Thanks for the replies. Is putting a USB 3.0 card in my 2010 Mac a useful venture?


----------



## Jeremy Spencer (Aug 29, 2018)

For an audio interface? You wouldn't gain anything. If you plan on adding an external hard drive, it might be useful, but you'd be better off installing an internal drive anyways.


----------



## dzilizzi (Aug 29, 2018)

Most of the audio interfaces that are USB are 2.0 anyway. So I don't think you would gain anything by using a 3.0. I may be behind in the interface department. I last looked a year and a half ago. Thunderbolt or USB 2.0 were my choices then.

Edit - I take that back, there are now USB 3.0 devices. So they may be faster?


----------



## dzilizzi (Aug 29, 2018)

You might want to check this out also - https://www.gearslutz.com/board/showpost.php?p=13368351&postcount=2186

He tests the latency on a whole bunch of audio devices. Last updated in June 2018


----------



## JohnBMears (Aug 31, 2018)

Am I correct in that Firewire 800 (which I have been using with RME) is faster than USB 2.0 (which I'd be switching to with Focusrite).?

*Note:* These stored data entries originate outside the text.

Lemma main_preserves (R : world -> world -> Prop) (argv : list string) :
  (forall w, R w w) ->
  (forall w1 w2 w3, R w1 w2 -> R w2 w3 -> R w1 w3) ->
  (forall repo_root file w,
      In file (drop 1 argv) -> endswith file ".py" = true ->
      R w (snd (ensure_header env file repo_root w))) ->
  forall w, R w (snd (main env argv w)).
Proof.
  intros Hrefl Htrans Hstep w. unfold main, bind at 1, lift.
  destruct (get_repo_root env) as [root | e]; [| apply Hrefl].
  pose proof (for_each_preserves (process_arg env root) R (drop 1 argv)
                Hrefl Htrans) as Hloop.
  unfold bind.
  destruct (for_each (process_arg env root) (drop 1 argv) w)
    as [[[] | e] w1] eqn:E; cbn [snd].
  - replace w1 with (snd (for_each (process_arg env root) (drop 1 argv) w))
      by now rewrite E.
    apply Hloop. intros file w0 Hin. unfold process_arg.
    destruct (endswith file ".py") eqn:Hpy; [now apply Hstep | apply Hrefl].
  - replace w1 with (snd (for_each (process_arg env root) (drop 1 argv) w))
      by now rewrite E.
    apply Hloop. intros file w0 Hin. unfold process_arg.
    destruct (endswith file ".py") eqn:Hpy; [now apply Hstep | apply Hrefl].
Qed.

Lemma in_py_paths (argv : list string) (file : string) :
  In file (drop 1 argv) -> endswith file ".py" = true ->
  In (resolve env file) (py_paths env argv).
Proof.
  intros Hin Hpy. unfold py_paths. apply in_map.
  apply filter_In. now split.
Qed.

End MainFrame.

(** X3. A run of [main], completed or not, neither creates nor removes
    a file, and leaves unchanged every file that is not the resolved path
    of an argument ending in [.py]. *)
Theorem main_touches_only_py_arguments
    (env : Env) (argv : list string) (w : world) :
  dom (files (snd (main env argv w))) = dom (files w)
  /\ (forall q, ~ In q (py_paths env argv) ->
                files (snd (main env argv w)) !! q = files w !! q).
Proof.
  split.
  - apply (main_preserves env
             (fun w1 w2 => dom (files w2) = dom (files w1))).
    + reflexivity.
    + intros w1 w2 w3 H12 H23. congruence.
    + intros root file w0 _ _. apply ensure_header_dom.
  - intros q Hq.
    apply (main_preserves env
             (fun w1 w2 => files w2 !! q = files w1 !! q)).
    + reflexivity.
    + intros w1 w2 w3 H12 H23. congruence.
    + intros root file w0 Hin Hpy. apply ensure_header_other_files.
      intros ->. apply Hq. now apply in_py_paths.
Qed.

(** X4. Every [open] call of a run of [main] is on the resolved path of
    an argument ending in [.py]: the log of opened files grows only by
    such paths. *)
Theorem main_opens_only_py_arguments
    (env : Env) (argv : list string) (w : world) :
  exists new,
    opened (snd (main env argv w)) = opened w ++ new
    /\ Forall (fun o => In (fst o) (py_paths env argv)) new.
Proof.
  apply (main_preserves env
           (fun w1 w2 =>
              exists new,
                opened w2 = opened w1 ++ new
                /\ Forall (fun o => In (fst o) (py_paths env argv)) new)).
  - intros w0. exists []. split; [now rewrite app_nil_r | constructor].
  - intros w1 w2 w3 (n1 & E1 & F1) (n2 & E2 & F2).
    exists (n1 ++ n2). split.
    + now rewrite E2, E1, app_assoc.
    + now apply Forall_app.
  - intros root file w0 Hin Hpy.
    destruct (ensure_header_log env file root w0) as (new & E & F).
    exists new. split; [assumption |].
    eapply Forall_impl; [exact F |].
    intros o ->. now apply in_py_paths.
Qed.

(** ** The header and the lines of a stamped file *)

Section StampedFile.

Import Str TextIO.

Lemma strip_prefix_spec (root p r : list string) :
  Pathlib.strip_prefix root p = Some r <-> p = root ++ r.
Proof.
  revert p. induction root as [|c root IH]; intros p; simpl.
  - split; [now intros [= ->] | now intros ->].
  - destruct p as [|c' p]; [split; discriminate |].
    destruct (String.eqb_spec c c') as [-> | Hne].
    + rewrite IH. split; [now intros -> | now intros [= ->]].
    + split; [discriminate | intros [= H _]; congruence].
Qed.

Lemma has_cr_header (s : string) :
  has_cr ("# " +:+ s +:+ nl) = has_cr s.
Proof.
  rewrite !has_cr_append. simpl. now rewrite orb_false_r.
Qed.

(** The text a completed run leaves in the file. *)
Lemma ensure_header_text
    (env : Env) (filepath : string) (repo_root rel : PurePath)
    (w : world) (content : string) :
  Pathlib.relative_to (Path_resolve env filepath) repo_root = Ok rel ->
  files w !! resolve env filepath = Some content ->
  exists d,
    has_cr d = false
    /\ ensure_header env filepath repo_root w
       = (Ok tt,
          {| files :=
               <[resolve env filepath :=
                   writelines (linesep env)
                     (("# " +:+ Pathlib.as_posix rel +:+ nl) :: splitlines d)]>
                 (files w);
             opened := (opened w ++ [(resolve env filepath, ReadUpdate)])
                       ++ [(resolve env filepath, WriteTruncate)] |}).
Proof.
  intros Hrel Hf.
  destruct (stamp_lines_of_text ("# " +:+ Pathlib.as_posix rel +:+ nl)
              (decode_newlines content)) as (d & E & Hcr).
  exists d. split; [apply Hcr, decode_from_no_cr |].
  rewrite <- E.
  apply (ensure_header_ok env filepath repo_root w _ content);
    [now apply compute_header_inside | assumption].
Qed.

End StampedFile.

(** X5. [ensure_header] computes a header exactly for the files whose
    resolved path extends the path of an absolute root, and the header is
    then the comment marker, the remaining components joined by [/], and a
    line feed. *)
Theorem compute_header_below_root
    (env : Env) (filepath : string) (repo_root : PurePath) (header : string) :
  compute_header env filepath repo_root = Ok header <->
  anchored repo_root = true
  /\ exists r,
       resolve env filepath = parts repo_root ++ r
       /\ header
          = "# " +:+ Pathlib.as_posix {| anchored := false; parts := r |} +:+ nl.
Proof.
  split.
  - intros H.
    destruct (compute_header_shape env filepath repo_root header H)
      as (rel & Hrel & ->).
    unfold Pathlib.relative_to in Hrel. cbn [anchored parts Path_resolve] in Hrel.
    destruct (anchored repo_root); [| discriminate].
    cbn [Bool.eqb] in Hrel.
    destruct (Pathlib.strip_prefix (parts repo_root) (resolve env filepath))
      as [r |] eqn:E; [| discriminate].
    injection Hrel as <-. split; [reflexivity |].
    exists r. split; [now apply strip_prefix_spec | reflexivity].
  - intros (Ha & r & Hr & ->).
    apply compute_header_inside.
    unfold Pathlib.relative_to. cbn [anchored parts Path_resolve].
    rewrite Ha. cbn [Bool.eqb].
    apply strip_prefix_spec in Hr. now rewrite Hr.
Qed.

(** X6. The postcondition of a completed run: for a file below the root
    that can be opened, when the relative path is a single line the file
    read back starts with exactly the header line, whatever its first line
    was before. *)
Theorem ensure_header_first_line
    (env : Env) (filepath : string) (repo_root rel : PurePath)
    (w : world) (content : string) :
  Pathlib.relative_to (Path_resolve env filepath) repo_root = Ok rel ->
  Str.single_line (Pathlib.as_posix rel) = true ->
  files w !! resolve env filepath = Some content ->
  exists w' new rest,
    ensure_header env filepath repo_root w = (Ok tt, w')
    /\ files w' !! resolve env filepath = Some new
    /\ TextIO.readlines new = ("# " +:+ Pathlib.as_posix rel +:+ nl) :: rest.
Proof.
  intros Hrel Hone Hf.
  destruct (ensure_header_text env filepath repo_root rel w content Hrel Hf)
    as (d & Hcr & ->).
  do 3 eexists. split; [reflexivity |]. cbn [files]. split.
  - apply lookup_insert_eq.
  - now apply readlines_writelines.
Qed.

Lemma ensure_header_first_line_witness :
  exists w' new rest,
    ensure_header Sample.env_crlf "src/a.py" Sample.root Cases.two_files
    = (Ok tt, w')
    /\ files w' !! Sample.a_py = Some new
    /\ TextIO.readlines new = ("# src/a.py" +:+ nl) :: rest.
Proof.
  apply (ensure_header_first_line Sample.env_crlf "src/a.py" Sample.root
           {| anchored := false; parts := ["src"; "a.py"] |} Cases.two_files
           ("# old" +:+ String CR nl +:+ "x = 1" +:+ String CR nl));
    reflexivity.
Defined.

Would this cause new issues with latency in virtual instruments that I wouldn't be normally accustomed to?

Thanks all!


----------



## Jeremy Spencer (Aug 31, 2018)

Considering you're on an eight year old machine, I doubt you'll notice any latency differences on a USB interface. You'd probably choke out your Ram and cpu before any issues arose. For $150 you can get a decent unit.


----------



## gsilbers (Aug 31, 2018)

JohnBMears said:


> Am I correct in that Firewire 800 (which I have been using with RME) is faster than USB 2.0 (which I'd be switching to with Focusrite).?
> 
> Would this cause new issues with latency in virtual instruments that I wouldn't be normally accustomed to?
> 
> Thanks all!




i have the same system than you do. i also decided to get an used 2011 imac to use in a post studio, small room so i had to look for another audio interface and wanted something affordable and good. after doing research and all that i decided to go with a behringer umc204hd. just to get soemthing going. turns out the build quality, sound quality and usb2 was up there with my RME FF800. since i had a good system with my mac pro and FF800 when i bought it back when those came out i completly ignored how advanced manufacuting on this stuff has gone. its been more than a decade that i bought an audio interface so learnign that now there minute difference between audio interfaces was a surpise. its not like 10-15 years ago that a usb interface coudlnt handled several streams of audio or that the audio quality was crap. nowadays USB 2.0 interface can handle a lot for a ITB setup with some external gear. and the audio quality conversion is very good as these big companies have been reverse engineering each other for a while to get some good prodcuts. so behringer, focusrite audient and those mid budget audio interfaces 2.0 are actually very good and very apt for most home producers nowadays.
the fashion nowadays is to get onboard DSP, even RME is doing it. The most prominent of course is UAD apollo. so that increases price. I dont use that so i didnt look into those interfaces. 
I liked a lot the steinberg with rupert neve preamps interface if i needed to replace my RME ff800 but it doesnt have digital I/O. So in the future i might go with the MOTU or audient id44 which has a cool shape and their preamps are good. but you might have to think that you can buy a used FF800 for about $600 or fix yours for that price and youll be rolling as usual. or think ahead that you might have to upgrade your computer when OS mojave comes out since it only works with "Metal" video cards which will be a new computer or a new video card that might not work. but a USB audio interface will work with your future computer, with this one or with a pc if you decide to change.


----------